> WHAT TO WORK ON: Set the data down once more, in full and exactly.

> EXCERPTED DATA:
Definition resolve_runtime_version_from_wasm (top : gmap (list Z) (list Z)) : outcome BlockchainError WasmVersion :=
  wasm ← ok_or (top !! well_known_code) VersionInvalid;
  ok_or (runtime_version wasm) VersionInvalid.
Definition construct_genesis_block (state_root : list Z) (state_version : Z) (extrinsics : list GenesisCall)
    (spec_version : Z) : Header * list GenesisCall :=
  ({| header_number := 0;
      header_extrinsics_root := ordered_trie_root (encode_bare <$> extrinsics) state_version;
      header_state_root := state_root;
      header_parent_hash := zero_hash;
      header_digest := [Consensus VERSION_ID (encode_u32 spec_version)] |}, extrinsics).
Definition build_genesis_block (genesis_storage : gmap (list Z) (list Z)) (commit_genesis_state : bool)
    (genesis_extrinsics : list (list Z)) : outcome BlockchainError (Header * list GenesisCall) :=
  extrinsics ← try_collect (λ ext_bytes, ok_or (decode_extrinsic ext_bytes) Application) genesis_extrinsics;
  runtime_version ← resolve_runtime_version_from_wasm genesis_storage;
  begin_operation ;;
  state_root ← set_genesis_state genesis_storage commit_genesis_state (state_version runtime_version);
  mret (construct_genesis_block state_root (state_version runtime_version) extrinsics (spec_version runtime_version)).
End Builder.

(** ** A specification gives its block *)

Section Launch.
Context `{!GenesisBackend} `{!ExtrinsicCodec} `{!ExtrinsicCodecLaws _}.

Lemma take_while_strings (l : list (list Z)) : take_while_ok (as_str <$> (JsonString <$> l)) = l.
Proof. induction l as [|s l IH]; [done|]. cbn [fmap list_fmap as_str take_while_ok]. by f_equal. Qed.
Lemma read_spec_extrinsics properties calls :
  properties !! "genesis_extrinsics"%string = Some (JsonArray (JsonString <$> (extrinsic_hex <$> calls))) →
  read_genesis_extrinsics properties = Ok (encode_bare <$> calls).
Proof.
  intros Hp. unfold read_genesis_extrinsics. rewrite Hp. cbn [ok_or mbind outcome_bind].
  rewrite take_while_strings. rewrite (try_collect_get _ (λ s, default [] (hex_decode s))).
  - f_equal. rewrite <-list_fmap_compose. apply list_fmap_ext. intros i c _. simpl. unfold extrinsic_hex.
    by rewrite hex_decode_encode by apply encode_bytes.
  - apply Forall_fmap, Forall_forall. intros c _. simpl. unfold extrinsic_hex.
    by rewrite hex_decode_encode by apply encode_bytes.
Qed.
Lemma build_block_eq top commit calls v :
  resolve_runtime_version_from_wasm top = Ok v →
  build_genesis_block top commit (encode_bare <$> calls) =
  (begin_operation ;; state_root ← set_genesis_state top commit (state_version v);
   mret (construct_genesis_block state_root (state_version v) calls (spec_version v))).
Proof.
  intros Hv. unfold build_genesis_block. rewrite (try_collect_get _ (λ b, default Genesis_other (decode_extrinsic b))).
  - rewrite <-list_fmap_compose. cbn [mbind outcome_bind]. rewrite Hv. cbn [mbind outcome_bind].
    rewrite (list_fmap_ext _ id), list_fmap_id; [done|]. intros i c _. simpl. by rewrite decode_encode.
  - apply Forall_fmap, Forall_forall. intros c _. simpl. by rewrite decode_encode.
Qed.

> EXERCISE RESPONSE:
Definition resolve_runtime_version_from_wasm (top : gmap (list Z) (list Z)) : outcome BlockchainError WasmVersion :=
  wasm ← ok_or (top !! well_known_code) VersionInvalid;
  ok_or (runtime_version wasm) VersionInvalid.
Definition construct_genesis_block (state_root : list Z) (state_version : Z) (extrinsics : list GenesisCall)
    (spec_version : Z) : Header * list GenesisCall :=
  ({| header_number := 0;
      header_extrinsics_root := ordered_trie_root (encode_bare <$> extrinsics) state_version;
      header_state_root := state_root;
      header_parent_hash := zero_hash;
      header_digest := [Consensus VERSION_ID (encode_u32 spec_version)] |}, extrinsics).
Definition build_genesis_block (genesis_storage : gmap (list Z) (list Z)) (commit_genesis_state : bool)
    (genesis_extrinsics : list (list Z)) : outcome BlockchainError (Header * list GenesisCall) :=
  extrinsics ← try_collect (λ ext_bytes, ok_or (decode_extrinsic ext_bytes) Application) genesis_extrinsics;
  runtime_version ← resolve_runtime_version_from_wasm genesis_storage;
  begin_operation ;;
  state_root ← set_genesis_state genesis_storage commit_genesis_state (state_version runtime_version);
  mret (construct_genesis_block state_root (state_version runtime_version) extrinsics (spec_version runtime_version)).
End Builder.

(** ** A specification gives its block *)

Section Launch.
Context `{!GenesisBackend} `{!ExtrinsicCodec} `{!ExtrinsicCodecLaws _}.

Lemma take_while_strings (l : list (list Z)) : take_while_ok (as_str <$> (JsonString <$> l)) = l.
Proof. induction l as [|s l IH]; [done|]. cbn [fmap list_fmap as_str take_while_ok]. by f_equal. Qed.
Lemma read_spec_extrinsics properties calls :
  properties !! "genesis_extrinsics"%string = Some (JsonArray (JsonString <$> (extrinsic_hex <$> calls))) →
  read_genesis_extrinsics properties = Ok (encode_bare <$> calls).
Proof.
  intros Hp. unfold read_genesis_extrinsics. rewrite Hp. cbn [ok_or mbind outcome_bind].
  rewrite take_while_strings. rewrite (try_collect_get _ (λ s, default [] (hex_decode s))).
  - f_equal. rewrite <-list_fmap_compose. apply list_fmap_ext. intros i c _. simpl. unfold extrinsic_hex.
    by rewrite hex_decode_encode by apply encode_bytes.
  - apply Forall_fmap, Forall_forall. intros c _. simpl. unfold extrinsic_hex.
    by rewrite hex_decode_encode by apply encode_bytes.
Qed.
Lemma build_block_eq top commit calls v :
  resolve_runtime_version_from_wasm top = Ok v →
  build_genesis_block top commit (encode_bare <$> calls) =
  (begin_operation ;; state_root ← set_genesis_state top commit (state_version v);
   mret (construct_genesis_block state_root (state_version v) calls (spec_version v))).
Proof.
  intros Hv. unfold build_genesis_block. rewrite (try_collect_get _ (λ b, default Genesis_other (decode_extrinsic b))).
  - rewrite <-list_fmap_compose. cbn [mbind outcome_bind]. rewrite Hv. cbn [mbind outcome_bind].
    rewrite (list_fmap_ext _ id), list_fmap_id; [done|]. intros i c _. simpl. by rewrite decode_encode.
  - apply Forall_fmap, Forall_forall. intros c _. simpl. by rewrite decode_encode.
Qed.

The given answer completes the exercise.